Count the lines below containing "directory"; state the number only.

> **Data provided**
* * *

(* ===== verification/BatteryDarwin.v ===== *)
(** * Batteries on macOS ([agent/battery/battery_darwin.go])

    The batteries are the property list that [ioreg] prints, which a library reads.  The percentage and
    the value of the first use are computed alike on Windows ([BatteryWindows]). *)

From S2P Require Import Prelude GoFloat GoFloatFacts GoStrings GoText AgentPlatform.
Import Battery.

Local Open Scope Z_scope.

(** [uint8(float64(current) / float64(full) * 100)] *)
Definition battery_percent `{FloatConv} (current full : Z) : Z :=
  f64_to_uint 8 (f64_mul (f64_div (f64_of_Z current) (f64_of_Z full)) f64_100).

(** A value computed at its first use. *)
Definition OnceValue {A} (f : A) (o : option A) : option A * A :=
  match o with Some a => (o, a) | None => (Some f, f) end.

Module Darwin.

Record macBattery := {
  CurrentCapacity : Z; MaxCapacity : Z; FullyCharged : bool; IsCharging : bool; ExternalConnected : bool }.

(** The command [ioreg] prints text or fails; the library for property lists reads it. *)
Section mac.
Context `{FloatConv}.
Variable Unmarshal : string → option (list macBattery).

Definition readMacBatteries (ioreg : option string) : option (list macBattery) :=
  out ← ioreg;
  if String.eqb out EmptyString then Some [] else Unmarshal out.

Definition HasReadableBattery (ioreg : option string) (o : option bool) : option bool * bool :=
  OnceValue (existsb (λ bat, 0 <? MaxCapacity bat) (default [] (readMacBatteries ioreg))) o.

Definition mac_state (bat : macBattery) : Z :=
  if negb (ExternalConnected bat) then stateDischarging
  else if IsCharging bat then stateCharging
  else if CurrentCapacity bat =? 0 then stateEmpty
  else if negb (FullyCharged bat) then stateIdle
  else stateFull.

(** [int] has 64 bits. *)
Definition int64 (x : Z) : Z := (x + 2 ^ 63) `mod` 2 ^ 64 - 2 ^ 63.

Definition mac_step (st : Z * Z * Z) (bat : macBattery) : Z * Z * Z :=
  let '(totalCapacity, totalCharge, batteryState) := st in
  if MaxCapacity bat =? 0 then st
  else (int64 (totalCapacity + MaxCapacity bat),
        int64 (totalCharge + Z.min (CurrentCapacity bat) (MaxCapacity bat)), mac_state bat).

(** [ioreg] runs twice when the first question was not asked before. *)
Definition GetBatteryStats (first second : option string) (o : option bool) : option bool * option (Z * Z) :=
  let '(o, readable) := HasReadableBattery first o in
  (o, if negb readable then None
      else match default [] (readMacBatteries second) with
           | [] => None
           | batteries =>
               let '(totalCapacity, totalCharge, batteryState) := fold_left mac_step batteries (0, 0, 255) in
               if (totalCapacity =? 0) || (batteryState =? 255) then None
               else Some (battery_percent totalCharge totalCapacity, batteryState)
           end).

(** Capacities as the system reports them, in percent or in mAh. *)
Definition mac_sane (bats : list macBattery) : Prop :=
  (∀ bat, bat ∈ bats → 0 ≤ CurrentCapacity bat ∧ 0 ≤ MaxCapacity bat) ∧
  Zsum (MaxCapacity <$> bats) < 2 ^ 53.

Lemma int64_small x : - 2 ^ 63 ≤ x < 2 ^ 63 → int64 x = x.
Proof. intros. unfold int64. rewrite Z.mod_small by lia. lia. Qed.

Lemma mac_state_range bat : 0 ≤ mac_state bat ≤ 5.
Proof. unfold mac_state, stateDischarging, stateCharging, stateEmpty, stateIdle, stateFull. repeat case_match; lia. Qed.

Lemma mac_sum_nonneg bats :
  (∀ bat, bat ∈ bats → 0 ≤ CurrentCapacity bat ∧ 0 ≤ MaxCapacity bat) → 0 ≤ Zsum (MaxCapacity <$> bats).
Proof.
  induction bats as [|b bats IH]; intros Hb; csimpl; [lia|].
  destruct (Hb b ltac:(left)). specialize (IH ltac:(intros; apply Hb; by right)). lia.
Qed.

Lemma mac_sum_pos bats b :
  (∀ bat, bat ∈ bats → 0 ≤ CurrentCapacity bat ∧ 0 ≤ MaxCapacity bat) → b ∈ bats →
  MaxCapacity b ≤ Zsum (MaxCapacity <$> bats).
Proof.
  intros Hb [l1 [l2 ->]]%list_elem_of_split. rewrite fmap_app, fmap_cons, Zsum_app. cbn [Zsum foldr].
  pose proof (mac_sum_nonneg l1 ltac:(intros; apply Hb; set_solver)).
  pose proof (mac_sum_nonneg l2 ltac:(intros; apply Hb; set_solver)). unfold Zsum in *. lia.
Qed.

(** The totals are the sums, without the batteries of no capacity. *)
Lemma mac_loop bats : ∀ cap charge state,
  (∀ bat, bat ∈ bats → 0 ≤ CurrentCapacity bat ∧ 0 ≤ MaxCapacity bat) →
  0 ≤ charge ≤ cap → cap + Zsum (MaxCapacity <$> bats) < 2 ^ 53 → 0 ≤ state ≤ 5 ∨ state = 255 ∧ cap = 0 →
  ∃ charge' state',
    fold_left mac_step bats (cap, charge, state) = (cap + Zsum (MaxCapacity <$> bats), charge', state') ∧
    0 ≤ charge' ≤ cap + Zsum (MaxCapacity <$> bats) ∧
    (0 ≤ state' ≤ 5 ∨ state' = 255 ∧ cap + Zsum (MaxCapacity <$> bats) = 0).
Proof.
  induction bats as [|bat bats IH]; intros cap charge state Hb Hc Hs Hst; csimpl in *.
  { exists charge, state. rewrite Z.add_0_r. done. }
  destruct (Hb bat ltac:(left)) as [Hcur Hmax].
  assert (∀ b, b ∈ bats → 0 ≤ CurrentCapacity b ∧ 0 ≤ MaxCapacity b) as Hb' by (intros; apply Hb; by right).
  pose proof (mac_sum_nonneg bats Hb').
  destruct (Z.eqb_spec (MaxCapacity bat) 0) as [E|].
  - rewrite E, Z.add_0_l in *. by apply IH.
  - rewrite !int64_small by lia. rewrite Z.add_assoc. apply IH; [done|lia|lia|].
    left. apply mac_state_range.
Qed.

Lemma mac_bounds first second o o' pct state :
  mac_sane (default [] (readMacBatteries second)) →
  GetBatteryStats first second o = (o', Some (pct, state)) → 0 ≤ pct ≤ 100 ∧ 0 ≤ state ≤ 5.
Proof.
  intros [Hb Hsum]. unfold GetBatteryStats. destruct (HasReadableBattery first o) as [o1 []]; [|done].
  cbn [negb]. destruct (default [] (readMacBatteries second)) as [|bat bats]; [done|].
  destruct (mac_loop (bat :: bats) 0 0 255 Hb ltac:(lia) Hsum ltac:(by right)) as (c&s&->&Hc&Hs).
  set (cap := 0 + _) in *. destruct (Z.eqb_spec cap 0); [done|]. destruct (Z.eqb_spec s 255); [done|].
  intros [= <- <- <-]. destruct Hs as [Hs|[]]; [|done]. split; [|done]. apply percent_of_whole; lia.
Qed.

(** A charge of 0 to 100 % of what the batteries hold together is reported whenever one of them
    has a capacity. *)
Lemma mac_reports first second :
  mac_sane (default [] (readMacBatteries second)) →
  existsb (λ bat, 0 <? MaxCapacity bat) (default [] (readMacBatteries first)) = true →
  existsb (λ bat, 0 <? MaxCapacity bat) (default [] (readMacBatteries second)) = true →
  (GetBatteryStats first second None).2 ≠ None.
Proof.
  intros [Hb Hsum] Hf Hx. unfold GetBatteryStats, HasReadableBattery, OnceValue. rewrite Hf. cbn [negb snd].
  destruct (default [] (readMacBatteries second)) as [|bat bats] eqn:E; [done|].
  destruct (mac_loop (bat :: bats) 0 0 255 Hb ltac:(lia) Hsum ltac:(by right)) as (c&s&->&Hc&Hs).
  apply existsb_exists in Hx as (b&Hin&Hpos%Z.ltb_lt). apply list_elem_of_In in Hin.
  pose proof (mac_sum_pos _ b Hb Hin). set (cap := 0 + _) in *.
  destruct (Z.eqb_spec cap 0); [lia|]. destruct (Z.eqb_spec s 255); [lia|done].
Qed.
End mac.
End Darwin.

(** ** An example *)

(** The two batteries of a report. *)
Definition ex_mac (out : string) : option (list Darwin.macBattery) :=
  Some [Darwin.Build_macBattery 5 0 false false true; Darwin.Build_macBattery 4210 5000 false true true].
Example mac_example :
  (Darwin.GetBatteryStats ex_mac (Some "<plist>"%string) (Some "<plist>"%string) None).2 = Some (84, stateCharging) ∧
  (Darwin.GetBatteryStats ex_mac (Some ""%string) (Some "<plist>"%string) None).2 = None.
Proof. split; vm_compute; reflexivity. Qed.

* * *

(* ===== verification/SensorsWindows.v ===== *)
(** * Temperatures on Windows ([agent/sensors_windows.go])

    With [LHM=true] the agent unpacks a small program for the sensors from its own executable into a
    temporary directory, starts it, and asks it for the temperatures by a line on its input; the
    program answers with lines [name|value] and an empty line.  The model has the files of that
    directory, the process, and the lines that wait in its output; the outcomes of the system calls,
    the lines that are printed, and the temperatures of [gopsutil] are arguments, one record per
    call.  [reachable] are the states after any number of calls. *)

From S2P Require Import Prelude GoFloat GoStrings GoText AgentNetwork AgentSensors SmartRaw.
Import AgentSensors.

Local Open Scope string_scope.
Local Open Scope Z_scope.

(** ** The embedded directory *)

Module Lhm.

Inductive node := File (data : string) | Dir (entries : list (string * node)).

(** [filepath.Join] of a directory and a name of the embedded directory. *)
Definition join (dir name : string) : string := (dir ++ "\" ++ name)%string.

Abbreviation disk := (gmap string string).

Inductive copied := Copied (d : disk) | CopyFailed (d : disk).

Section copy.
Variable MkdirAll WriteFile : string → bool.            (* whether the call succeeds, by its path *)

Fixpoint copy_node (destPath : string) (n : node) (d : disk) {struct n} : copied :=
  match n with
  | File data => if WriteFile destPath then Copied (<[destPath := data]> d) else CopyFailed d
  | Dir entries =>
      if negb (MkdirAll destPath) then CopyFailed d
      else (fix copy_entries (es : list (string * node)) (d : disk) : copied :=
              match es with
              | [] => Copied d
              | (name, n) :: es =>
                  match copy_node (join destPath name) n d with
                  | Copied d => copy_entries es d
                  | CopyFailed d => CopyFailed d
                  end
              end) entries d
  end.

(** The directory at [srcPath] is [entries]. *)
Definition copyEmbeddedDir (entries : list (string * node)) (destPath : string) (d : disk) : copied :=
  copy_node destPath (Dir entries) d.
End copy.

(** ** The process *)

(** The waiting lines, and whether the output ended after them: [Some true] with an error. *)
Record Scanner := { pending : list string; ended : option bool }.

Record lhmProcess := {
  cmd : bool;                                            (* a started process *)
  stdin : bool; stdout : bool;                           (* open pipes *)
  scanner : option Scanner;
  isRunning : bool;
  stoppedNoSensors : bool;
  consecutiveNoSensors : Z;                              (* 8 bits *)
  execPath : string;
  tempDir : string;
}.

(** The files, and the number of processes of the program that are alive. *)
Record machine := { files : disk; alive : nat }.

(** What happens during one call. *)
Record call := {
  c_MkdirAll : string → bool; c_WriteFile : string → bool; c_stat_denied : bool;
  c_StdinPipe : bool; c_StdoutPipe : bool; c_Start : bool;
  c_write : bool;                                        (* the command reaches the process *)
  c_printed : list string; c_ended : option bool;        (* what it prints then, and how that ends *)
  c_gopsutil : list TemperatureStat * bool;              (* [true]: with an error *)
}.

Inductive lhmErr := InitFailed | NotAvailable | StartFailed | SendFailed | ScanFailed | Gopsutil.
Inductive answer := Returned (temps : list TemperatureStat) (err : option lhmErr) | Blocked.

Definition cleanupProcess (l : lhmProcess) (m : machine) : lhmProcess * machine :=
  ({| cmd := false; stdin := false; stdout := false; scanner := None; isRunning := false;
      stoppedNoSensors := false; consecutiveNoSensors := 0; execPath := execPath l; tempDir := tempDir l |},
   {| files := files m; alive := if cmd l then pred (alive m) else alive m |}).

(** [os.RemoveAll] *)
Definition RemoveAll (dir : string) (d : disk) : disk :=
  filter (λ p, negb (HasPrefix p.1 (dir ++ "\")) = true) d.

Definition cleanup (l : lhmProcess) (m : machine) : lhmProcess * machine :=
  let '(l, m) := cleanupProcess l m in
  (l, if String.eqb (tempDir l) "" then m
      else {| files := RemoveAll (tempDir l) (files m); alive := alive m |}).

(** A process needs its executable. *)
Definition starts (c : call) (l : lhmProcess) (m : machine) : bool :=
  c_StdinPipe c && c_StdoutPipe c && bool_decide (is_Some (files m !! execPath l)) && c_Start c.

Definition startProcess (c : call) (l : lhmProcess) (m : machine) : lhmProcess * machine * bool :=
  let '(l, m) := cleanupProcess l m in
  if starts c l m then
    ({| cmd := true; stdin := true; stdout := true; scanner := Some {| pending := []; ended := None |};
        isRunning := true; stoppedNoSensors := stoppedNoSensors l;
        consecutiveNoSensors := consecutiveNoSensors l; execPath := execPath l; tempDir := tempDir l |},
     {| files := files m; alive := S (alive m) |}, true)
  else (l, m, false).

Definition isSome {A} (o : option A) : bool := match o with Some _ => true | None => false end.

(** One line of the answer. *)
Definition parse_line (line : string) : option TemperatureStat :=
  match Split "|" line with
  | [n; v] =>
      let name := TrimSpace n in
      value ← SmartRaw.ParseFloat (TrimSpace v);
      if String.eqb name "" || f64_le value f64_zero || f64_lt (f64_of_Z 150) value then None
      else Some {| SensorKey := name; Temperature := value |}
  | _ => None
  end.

* * *

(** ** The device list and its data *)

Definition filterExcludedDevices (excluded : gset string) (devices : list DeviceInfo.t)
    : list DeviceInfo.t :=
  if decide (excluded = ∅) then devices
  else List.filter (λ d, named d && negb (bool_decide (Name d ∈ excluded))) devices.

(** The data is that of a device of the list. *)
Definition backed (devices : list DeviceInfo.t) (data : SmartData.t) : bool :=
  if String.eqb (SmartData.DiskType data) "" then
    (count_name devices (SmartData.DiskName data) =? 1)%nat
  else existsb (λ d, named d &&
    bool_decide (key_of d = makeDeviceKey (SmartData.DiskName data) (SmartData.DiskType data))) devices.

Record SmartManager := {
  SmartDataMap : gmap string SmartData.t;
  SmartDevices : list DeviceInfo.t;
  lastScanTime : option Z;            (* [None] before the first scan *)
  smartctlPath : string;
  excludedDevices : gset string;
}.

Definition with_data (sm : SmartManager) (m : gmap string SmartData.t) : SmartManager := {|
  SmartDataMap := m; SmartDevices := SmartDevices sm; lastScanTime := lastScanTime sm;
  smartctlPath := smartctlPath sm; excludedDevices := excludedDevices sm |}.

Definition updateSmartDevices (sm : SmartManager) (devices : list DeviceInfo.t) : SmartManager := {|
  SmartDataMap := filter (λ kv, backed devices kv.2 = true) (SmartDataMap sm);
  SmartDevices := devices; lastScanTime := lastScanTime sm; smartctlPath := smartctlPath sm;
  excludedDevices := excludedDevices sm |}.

* * *

> **Response area**
5